Le vrai combat commença.
Phelem-ghe-madone fut frappé en plein front entre les deux sourcils. Tout son visage ruissela de sang. La foule cria: Helmsgail a fait couler le bordeaux[15]! On applaudit. Phelem-ghe-madone, tournant ses bras comme un moulin ses ailes, se mit à démener ses deux poings au hasard.
[15] Hemlsgail has tapped his claret.
L’honorable Peregrine Berti dit:—Aveuglé. Mais pas encore aveugle.
Alors Helmsgail entendit de toutes parts éclater cet encouragement:—Bung his peepers[16]!

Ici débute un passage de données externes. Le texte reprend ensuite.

(** Modelled from the spec: [ASSERT_MSG] (common/assert.h) is not among the
    sources.  The specification calls a violated precondition a fatal
    contract error, "abort/assert": the handler does not return. *)
Definition ASSERT_MSG {A : Type} (cond : bool) (msg : string) (k : Outcome A) : Outcome A :=
  if cond then k else Crashed (AssertionFailed msg).

(** ** The packet header

    [struct OpusHeader { u32_be sz; INSERT_PADDING_WORDS(1); }], 8 bytes. *)

Definition sizeof_OpusHeader : Z := 8.

Record OpusHeader : Type := { sz : Z; padding : list byte }.

Definition byte_val (b : byte) : Z := Z.of_N (Byte.to_N b).

(** The value of a [u32_be] held in four bytes of memory. *)
Definition u32_be (b0 b1 b2 b3 : byte) : Z :=
  byte_val b0 * 2 ^ 24 + byte_val b1 * 2 ^ 16 + byte_val b2 * 2 ^ 8 + byte_val b3.

(** [std::memcpy(&hdr, input.data(), sizeof(OpusHeader))]; called only once
    the input is known to hold eight bytes. *)
Definition read_OpusHeader (input : list byte) : OpusHeader :=
  {| sz := u32_be (nth 0 input x00) (nth 1 input x00) (nth 2 input x00) (nth 3 input x00);
     padding := firstn 4 (skipn 4 input) |}.

(** ** Wall-clock time

    [std::chrono::high_resolution_clock::now()] is an input of the model: a
    [Clock] gives the reading, in ticks, at the points of one call the
    timing claims speak about.  The duration is truncated to whole
    milliseconds by [duration_cast]. *)

Record Clock : Type := {
  now_at_entry : Z;
  now_at_decode_call : Z;
  now_at_decode_return : Z
}.

Definition ticks_per_ms : Z := 1000000.

Definition duration_cast_ms (ticks : Z) : Z := Z.quot ticks ticks_per_ms.

(** ** The decoder session *)

Section Service.
Context {codec : Codec}.

Record IHardwareOpusDecoderManager : Type := {
  decoder : OpusDecoder;
  sample_rate : Z;
  channel_count : Z
}.

(** What [Decoder_DecodeInterleaved] returns and leaves in its reference
    parameters, in the decoder and in the log. *)
Record DecodeOut : Type := {
  d_ok : bool;
  d_consumed : Z;
  d_sample_count : Z;
  d_output : list Z;
  d_performance : option Z;
  d_decoder : OpusDecoder;
  d_events : list Event
}.
(** Reflect the boolean comparisons of the code into propositions. *)
Ltac reflect_bools :=
  repeat match goal with
  | H : (_ && _)%bool = true |- _ => apply andb_prop in H as [? ?]
  | H : (_ || _)%bool = false |- _ => apply orb_false_elim in H as [? ?]
  | H : (_ && _)%bool = false |- _ => apply andb_false_iff in H as [H|H]
  | H : (_ || _)%bool = true |- _ => apply orb_true_iff in H as [H|H]
  | H : negb _ = true |- _ => apply negb_true_iff in H
  | H : negb _ = false |- _ => apply negb_false_iff in H
  | H : (_ =? _) = true |- _ => apply Z.eqb_eq in H
  | H : (_ =? _) = false |- _ => apply Z.eqb_neq in H
  | H : (_ <? _) = true |- _ => apply Z.ltb_lt in H
  | H : (_ <? _) = false |- _ => apply Z.ltb_ge in H
  | H : (_ <=? _) = true |- _ => apply Z.leb_le in H
  | H : (_ <=? _) = false |- _ => apply Z.leb_gt in H
  end.

(** Case analysis on the next boolean condition, reflected at once. *)
Ltac case_cond :=
  match goal with
  | |- context [if ?b then _ else _] =>
      lazymatch type of b with
      | bool => destruct b eqn:?
      end
  end; reflect_bools.

(** Evaluate a boolean condition whose comparisons arithmetic decides. *)
Ltac cond_true := match goal with
  |- context [if ?b then _ else _] => replace b with true by (symmetry; repeat (apply andb_true_intro; split); repeat (apply orb_true_intro); rewrite ?negb_true_iff, ?Z.ltb_lt, ?Z.leb_le, ?Z.eqb_eq, ?Z.ltb_ge, ?Z.leb_gt, ?Z.eqb_neq; lia) end.
Ltac cond_false := match goal with
  |- context [if ?b then _ else _] => replace b with false by (symmetry; destruct b eqn:?; [reflect_bools; lia|done]) end.

(** ** Arithmetic of the wraps *)
Lemma u8_small z : is_u8 z -> u8 z = z.
Proof. apply Z.mod_small. Qed.
Lemma u32_small z : is_u32 z -> u32 z = z.
Proof. apply Z.mod_small. Qed.
Lemma u64_small z : is_u64 z -> u64 z = z.
Proof. apply Z.mod_small. Qed.
Lemma i32_small z : is_i32 z -> i32 z = z.
Proof. unfold is_i32, i32. intros. rewrite Z.mod_small; lia. Qed.
Lemma i64_small z : is_i64 z -> i64 z = z.
Proof. unfold is_i64, i64. intros. rewrite Z.mod_small; lia. Qed.

Lemma i8_small z : - 2 ^ 7 <= z < 2 ^ 7 -> i8 z = z.
Proof. unfold i8. intros. rewrite Z.mod_small; lia. Qed.

Lemma u8_range z : is_u8 (u8 z).
Proof. apply Z.mod_pos_bound. lia. Qed.
Lemma u32_range z : is_u32 (u32 z).
Proof. apply Z.mod_pos_bound. lia. Qed.
Lemma u64_range z : is_u64 (u64 z).
Proof. apply Z.mod_pos_bound. lia. Qed.
Lemma i32_range z : is_i32 (i32 z).
Proof. unfold is_i32, i32. pose proof (Z.mod_pos_bound (z + 2^31) (2^32)). lia. Qed.
Lemma i64_range z : is_i64 (i64 z).
Proof. unfold is_i64, i64. pose proof (Z.mod_pos_bound (z + 2^63) (2^64)). lia. Qed.

Lemma u32_idemp z : u32 (u32 z) = u32 z.
Proof. apply u32_small, u32_range. Qed.
Lemma u64_idemp z : u64 (u64 z) = u64 z.
Proof. apply u64_small, u64_range. Qed.

Lemma i64_u64 z : i64 (u64 z) = i64 z.
Proof. unfold i64, u64. by rewrite Zplus_mod_idemp_l. Qed.
Lemma i32_u32 z : i32 (u32 z) = i32 z.
Proof. unfold i32, u32. by rewrite Zplus_mod_idemp_l. Qed.

(** A number below [2^n] has no bit at or above [n]. *)
Lemma testbit_above z n k : 0 <= z < 2 ^ n -> n <= k -> Z.testbit z k = false.
Proof.
  intros [H0 H1] Hk. destruct (decide (z = 0)) as [->|Hz]; [apply Z.bits_0|].
  apply Z.bits_above_log2; [lia|].
  assert (Z.log2 z < n) by (apply Z.log2_lt_pow2; lia). lia.
Qed.

Lemma testbit_mod z n k : 0 <= n -> 0 <= k ->
  Z.testbit (z mod 2 ^ n) k = (k <? n) && Z.testbit z k.
Proof.
  intros. case_eq (k <? n); intros; reflect_bools; cbn.
  - by apply Z.mod_pow2_bits_low.
  - by rewrite Z.mod_pow2_bits_high.
Qed.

[16] Crève-lui les quinquets.
En somme, les deux champions étaient vraiment bien choisis, et, quoique le temps fut peu favorable, on comprit que le match réussirait. Le quasi-géant Phelem-ghe-madone avait les inconvénients de ses avantages; il se mouvait pesamment. Ses bras étaient massue, mais son corps était masse. Le petit courait, frappait, sautait, grinçait, doublait la vigueur par la vitesse, savait les ruses. D’un côté le coup de poing primitif, sauvage, inculte, à l’état d’ignorance; de l’autre le coup de poing de la civilisation, Helmsgail combattait autant avec ses nerfs qu’avec ses muscles et avec sa méchanceté qu’avec sa force; Phelem-ghe-madone était une espèce d’assommeur inerte, un peu assommé au préalable. C’était l’art contre la nature. C’était le féroce contre le barbare.
Il était clair que le barbare serait battu. Mais pas très vite. De là l’intérêt.
Un petit contre un grand. La chance est pour le petit. Un chat a raison d’un dogue. Les Goliath sont toujours vaincus par les David.